Task to complete —
Please give back, word for word, each line from the start of the entries through the one in which "set (day := t / Date.msPerDay) in *." is found.

Records shown —
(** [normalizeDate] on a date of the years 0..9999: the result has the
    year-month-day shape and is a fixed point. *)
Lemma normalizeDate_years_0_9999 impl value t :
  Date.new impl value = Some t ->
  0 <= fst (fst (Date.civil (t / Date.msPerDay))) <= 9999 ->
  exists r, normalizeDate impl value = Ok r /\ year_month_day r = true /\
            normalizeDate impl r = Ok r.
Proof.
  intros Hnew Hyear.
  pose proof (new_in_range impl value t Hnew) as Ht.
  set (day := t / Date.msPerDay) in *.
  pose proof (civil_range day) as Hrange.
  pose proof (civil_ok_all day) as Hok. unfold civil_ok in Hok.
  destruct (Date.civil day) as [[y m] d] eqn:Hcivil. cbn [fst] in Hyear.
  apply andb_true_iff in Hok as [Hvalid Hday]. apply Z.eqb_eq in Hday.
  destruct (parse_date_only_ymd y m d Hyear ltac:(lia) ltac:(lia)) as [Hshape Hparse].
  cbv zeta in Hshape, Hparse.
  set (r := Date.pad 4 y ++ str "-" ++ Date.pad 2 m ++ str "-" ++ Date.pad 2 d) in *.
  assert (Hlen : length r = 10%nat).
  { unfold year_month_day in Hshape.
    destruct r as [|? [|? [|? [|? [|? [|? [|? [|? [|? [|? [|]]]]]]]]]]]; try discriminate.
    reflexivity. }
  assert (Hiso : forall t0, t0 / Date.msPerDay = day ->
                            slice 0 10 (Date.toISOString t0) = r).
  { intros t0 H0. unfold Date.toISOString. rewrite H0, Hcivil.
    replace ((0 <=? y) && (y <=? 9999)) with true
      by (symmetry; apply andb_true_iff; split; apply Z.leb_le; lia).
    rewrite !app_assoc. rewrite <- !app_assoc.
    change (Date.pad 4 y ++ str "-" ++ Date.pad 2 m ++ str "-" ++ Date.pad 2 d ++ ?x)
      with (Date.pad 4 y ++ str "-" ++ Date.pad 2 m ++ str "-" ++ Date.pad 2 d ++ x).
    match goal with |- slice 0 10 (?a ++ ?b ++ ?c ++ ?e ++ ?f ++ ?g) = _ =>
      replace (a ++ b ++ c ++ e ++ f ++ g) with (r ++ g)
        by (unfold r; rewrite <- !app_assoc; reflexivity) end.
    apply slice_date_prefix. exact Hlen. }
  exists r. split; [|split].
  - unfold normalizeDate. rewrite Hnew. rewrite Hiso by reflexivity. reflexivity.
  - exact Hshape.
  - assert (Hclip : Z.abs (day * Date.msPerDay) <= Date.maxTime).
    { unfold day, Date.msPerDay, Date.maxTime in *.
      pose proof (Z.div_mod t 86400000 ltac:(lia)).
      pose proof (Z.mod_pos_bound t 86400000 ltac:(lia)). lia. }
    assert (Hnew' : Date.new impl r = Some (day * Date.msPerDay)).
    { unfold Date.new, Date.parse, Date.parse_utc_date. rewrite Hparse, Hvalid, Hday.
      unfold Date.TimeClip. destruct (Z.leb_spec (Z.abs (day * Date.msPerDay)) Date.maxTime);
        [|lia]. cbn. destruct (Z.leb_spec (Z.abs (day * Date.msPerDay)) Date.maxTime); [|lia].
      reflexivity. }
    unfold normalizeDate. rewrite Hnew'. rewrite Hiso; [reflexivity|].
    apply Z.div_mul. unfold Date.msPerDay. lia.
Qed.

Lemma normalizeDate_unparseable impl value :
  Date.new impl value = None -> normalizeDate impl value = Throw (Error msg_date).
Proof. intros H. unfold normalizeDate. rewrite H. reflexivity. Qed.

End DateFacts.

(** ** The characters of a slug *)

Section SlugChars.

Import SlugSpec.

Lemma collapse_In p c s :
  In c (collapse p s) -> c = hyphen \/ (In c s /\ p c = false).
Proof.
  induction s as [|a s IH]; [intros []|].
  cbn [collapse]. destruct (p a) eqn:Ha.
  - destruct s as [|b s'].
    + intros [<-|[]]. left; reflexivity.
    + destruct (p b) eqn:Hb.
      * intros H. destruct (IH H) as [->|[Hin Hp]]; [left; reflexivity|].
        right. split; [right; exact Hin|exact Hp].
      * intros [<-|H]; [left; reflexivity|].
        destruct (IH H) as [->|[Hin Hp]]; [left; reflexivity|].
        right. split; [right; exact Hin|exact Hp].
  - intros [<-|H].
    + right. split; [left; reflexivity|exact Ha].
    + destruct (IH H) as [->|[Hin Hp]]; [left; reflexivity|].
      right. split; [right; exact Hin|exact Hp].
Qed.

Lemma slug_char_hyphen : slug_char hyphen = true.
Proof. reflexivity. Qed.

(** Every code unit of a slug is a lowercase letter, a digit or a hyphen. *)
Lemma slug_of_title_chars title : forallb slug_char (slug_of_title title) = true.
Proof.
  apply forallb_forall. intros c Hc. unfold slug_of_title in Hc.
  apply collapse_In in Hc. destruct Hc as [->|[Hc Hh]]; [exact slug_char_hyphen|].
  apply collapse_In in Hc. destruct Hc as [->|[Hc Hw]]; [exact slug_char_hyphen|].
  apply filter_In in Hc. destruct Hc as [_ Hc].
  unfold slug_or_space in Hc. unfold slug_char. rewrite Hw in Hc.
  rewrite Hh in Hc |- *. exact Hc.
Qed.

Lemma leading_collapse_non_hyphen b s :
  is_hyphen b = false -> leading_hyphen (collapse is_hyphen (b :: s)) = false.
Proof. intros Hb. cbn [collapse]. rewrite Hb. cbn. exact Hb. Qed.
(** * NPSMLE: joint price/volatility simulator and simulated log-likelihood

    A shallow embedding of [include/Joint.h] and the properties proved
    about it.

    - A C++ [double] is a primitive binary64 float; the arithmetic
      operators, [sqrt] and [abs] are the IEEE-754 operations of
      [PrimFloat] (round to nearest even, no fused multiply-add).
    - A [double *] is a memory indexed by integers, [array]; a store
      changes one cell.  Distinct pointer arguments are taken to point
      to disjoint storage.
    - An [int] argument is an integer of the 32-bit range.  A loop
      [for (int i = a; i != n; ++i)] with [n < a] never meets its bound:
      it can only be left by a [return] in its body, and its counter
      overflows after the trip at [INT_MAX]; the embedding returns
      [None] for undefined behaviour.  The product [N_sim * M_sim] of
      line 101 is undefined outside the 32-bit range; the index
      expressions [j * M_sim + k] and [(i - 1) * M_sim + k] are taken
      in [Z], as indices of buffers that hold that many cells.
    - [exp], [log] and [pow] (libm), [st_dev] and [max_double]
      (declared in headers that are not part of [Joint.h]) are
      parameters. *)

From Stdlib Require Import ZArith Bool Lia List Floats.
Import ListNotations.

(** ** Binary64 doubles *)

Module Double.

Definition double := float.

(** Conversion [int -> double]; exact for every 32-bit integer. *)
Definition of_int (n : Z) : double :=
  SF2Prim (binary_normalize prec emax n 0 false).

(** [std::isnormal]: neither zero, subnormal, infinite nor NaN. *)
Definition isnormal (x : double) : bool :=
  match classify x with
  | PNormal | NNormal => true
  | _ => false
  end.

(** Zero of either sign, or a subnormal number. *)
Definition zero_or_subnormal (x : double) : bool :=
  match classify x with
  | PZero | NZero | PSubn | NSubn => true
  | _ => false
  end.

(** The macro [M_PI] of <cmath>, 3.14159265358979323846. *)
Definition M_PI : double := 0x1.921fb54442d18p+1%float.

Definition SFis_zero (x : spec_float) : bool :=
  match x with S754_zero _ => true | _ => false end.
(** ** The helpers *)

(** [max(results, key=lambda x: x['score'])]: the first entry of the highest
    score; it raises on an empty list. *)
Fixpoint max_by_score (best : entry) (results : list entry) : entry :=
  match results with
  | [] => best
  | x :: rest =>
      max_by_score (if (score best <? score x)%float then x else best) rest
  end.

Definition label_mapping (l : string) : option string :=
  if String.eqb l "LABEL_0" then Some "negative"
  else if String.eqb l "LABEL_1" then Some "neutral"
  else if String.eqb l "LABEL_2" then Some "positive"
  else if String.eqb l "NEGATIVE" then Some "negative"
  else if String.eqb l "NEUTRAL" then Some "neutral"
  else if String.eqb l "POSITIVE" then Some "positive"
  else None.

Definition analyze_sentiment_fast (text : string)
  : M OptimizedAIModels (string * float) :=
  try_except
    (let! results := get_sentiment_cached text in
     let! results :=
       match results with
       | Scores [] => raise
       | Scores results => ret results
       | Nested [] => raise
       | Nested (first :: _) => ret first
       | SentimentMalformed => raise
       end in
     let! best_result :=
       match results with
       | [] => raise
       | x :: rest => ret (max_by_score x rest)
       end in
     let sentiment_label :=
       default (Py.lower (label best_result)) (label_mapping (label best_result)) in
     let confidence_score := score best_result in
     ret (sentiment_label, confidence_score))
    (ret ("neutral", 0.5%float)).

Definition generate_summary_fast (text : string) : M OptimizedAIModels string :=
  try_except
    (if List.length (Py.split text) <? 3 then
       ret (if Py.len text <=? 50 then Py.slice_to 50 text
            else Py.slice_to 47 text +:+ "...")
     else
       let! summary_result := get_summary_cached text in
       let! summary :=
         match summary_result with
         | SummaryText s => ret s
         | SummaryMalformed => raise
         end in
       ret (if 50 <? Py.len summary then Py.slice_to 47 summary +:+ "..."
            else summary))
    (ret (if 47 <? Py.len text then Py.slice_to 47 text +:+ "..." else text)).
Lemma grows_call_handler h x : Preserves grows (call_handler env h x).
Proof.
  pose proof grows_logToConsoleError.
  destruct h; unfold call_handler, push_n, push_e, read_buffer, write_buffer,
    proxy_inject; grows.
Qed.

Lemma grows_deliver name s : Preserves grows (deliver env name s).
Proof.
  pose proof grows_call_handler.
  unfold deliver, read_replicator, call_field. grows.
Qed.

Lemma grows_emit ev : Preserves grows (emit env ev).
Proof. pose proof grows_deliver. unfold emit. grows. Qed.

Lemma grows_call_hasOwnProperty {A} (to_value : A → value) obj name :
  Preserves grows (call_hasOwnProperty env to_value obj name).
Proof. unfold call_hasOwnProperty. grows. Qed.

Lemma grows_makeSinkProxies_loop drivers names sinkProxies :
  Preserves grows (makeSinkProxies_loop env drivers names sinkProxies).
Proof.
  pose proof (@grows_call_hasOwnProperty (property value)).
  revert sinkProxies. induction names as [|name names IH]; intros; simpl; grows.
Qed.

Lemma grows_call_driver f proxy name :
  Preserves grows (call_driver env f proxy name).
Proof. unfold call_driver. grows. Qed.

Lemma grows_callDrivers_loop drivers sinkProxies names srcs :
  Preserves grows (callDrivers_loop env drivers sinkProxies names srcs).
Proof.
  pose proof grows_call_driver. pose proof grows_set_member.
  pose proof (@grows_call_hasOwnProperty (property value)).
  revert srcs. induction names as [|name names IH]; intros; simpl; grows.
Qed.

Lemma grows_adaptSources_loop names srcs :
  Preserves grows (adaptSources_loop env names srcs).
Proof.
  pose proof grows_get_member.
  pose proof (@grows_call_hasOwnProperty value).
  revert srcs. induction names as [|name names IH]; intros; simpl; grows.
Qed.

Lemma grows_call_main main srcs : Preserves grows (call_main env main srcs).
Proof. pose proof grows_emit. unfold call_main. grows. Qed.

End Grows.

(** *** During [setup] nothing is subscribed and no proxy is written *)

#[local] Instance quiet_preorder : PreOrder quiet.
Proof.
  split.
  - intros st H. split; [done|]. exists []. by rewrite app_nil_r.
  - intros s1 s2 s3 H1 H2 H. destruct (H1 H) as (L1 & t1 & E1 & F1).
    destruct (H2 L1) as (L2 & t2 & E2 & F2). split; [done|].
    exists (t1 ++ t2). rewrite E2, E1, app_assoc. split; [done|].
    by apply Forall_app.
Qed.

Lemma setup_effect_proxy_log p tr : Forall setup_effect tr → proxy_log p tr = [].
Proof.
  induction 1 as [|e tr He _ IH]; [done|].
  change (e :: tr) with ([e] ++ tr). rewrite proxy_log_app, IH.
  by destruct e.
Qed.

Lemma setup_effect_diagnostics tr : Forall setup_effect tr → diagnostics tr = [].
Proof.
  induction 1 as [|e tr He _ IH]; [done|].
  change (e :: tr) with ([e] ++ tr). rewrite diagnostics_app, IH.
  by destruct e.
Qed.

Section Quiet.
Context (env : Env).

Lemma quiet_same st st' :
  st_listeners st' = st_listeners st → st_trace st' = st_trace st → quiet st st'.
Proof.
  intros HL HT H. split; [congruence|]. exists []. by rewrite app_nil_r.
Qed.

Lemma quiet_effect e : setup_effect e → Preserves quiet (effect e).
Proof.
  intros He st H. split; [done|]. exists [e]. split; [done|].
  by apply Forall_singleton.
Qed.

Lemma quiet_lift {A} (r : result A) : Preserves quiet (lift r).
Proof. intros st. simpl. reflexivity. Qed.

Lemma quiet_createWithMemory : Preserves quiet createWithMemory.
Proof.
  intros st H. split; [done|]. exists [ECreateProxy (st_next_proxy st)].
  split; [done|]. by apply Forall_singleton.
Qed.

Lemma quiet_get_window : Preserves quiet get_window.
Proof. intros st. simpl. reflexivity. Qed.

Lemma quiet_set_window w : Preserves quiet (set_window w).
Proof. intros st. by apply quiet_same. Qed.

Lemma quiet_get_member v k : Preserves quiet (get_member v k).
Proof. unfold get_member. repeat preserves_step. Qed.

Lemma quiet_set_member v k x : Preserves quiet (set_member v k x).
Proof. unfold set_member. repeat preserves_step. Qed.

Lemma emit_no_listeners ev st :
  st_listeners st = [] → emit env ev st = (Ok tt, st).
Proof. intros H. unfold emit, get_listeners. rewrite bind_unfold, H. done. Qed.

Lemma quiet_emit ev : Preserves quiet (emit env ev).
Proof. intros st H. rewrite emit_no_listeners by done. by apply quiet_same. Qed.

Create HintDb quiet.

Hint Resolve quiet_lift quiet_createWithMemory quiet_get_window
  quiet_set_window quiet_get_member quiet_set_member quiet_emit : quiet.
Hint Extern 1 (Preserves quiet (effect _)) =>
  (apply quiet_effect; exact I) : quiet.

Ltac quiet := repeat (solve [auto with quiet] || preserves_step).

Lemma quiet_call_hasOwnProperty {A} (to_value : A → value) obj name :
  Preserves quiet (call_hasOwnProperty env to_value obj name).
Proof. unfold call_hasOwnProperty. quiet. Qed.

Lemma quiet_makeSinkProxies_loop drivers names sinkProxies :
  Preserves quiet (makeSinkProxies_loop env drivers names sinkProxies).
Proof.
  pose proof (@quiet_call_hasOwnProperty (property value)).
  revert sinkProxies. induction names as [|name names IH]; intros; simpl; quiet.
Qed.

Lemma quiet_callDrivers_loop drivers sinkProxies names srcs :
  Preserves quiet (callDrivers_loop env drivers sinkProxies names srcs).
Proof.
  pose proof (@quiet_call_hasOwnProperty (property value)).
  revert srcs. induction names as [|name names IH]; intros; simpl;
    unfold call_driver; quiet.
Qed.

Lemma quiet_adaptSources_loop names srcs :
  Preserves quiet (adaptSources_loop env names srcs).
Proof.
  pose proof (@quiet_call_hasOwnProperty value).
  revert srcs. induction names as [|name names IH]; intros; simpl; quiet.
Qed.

Reply to the exercise —
(** [normalizeDate] on a date of the years 0..9999: the result has the
    year-month-day shape and is a fixed point. *)
Lemma normalizeDate_years_0_9999 impl value t :
  Date.new impl value = Some t ->
  0 <= fst (fst (Date.civil (t / Date.msPerDay))) <= 9999 ->
  exists r, normalizeDate impl value = Ok r /\ year_month_day r = true /\
            normalizeDate impl r = Ok r.
Proof.
  intros Hnew Hyear.
  pose proof (new_in_range impl value t Hnew) as Ht.
  set (day := t / Date.msPerDay) in *.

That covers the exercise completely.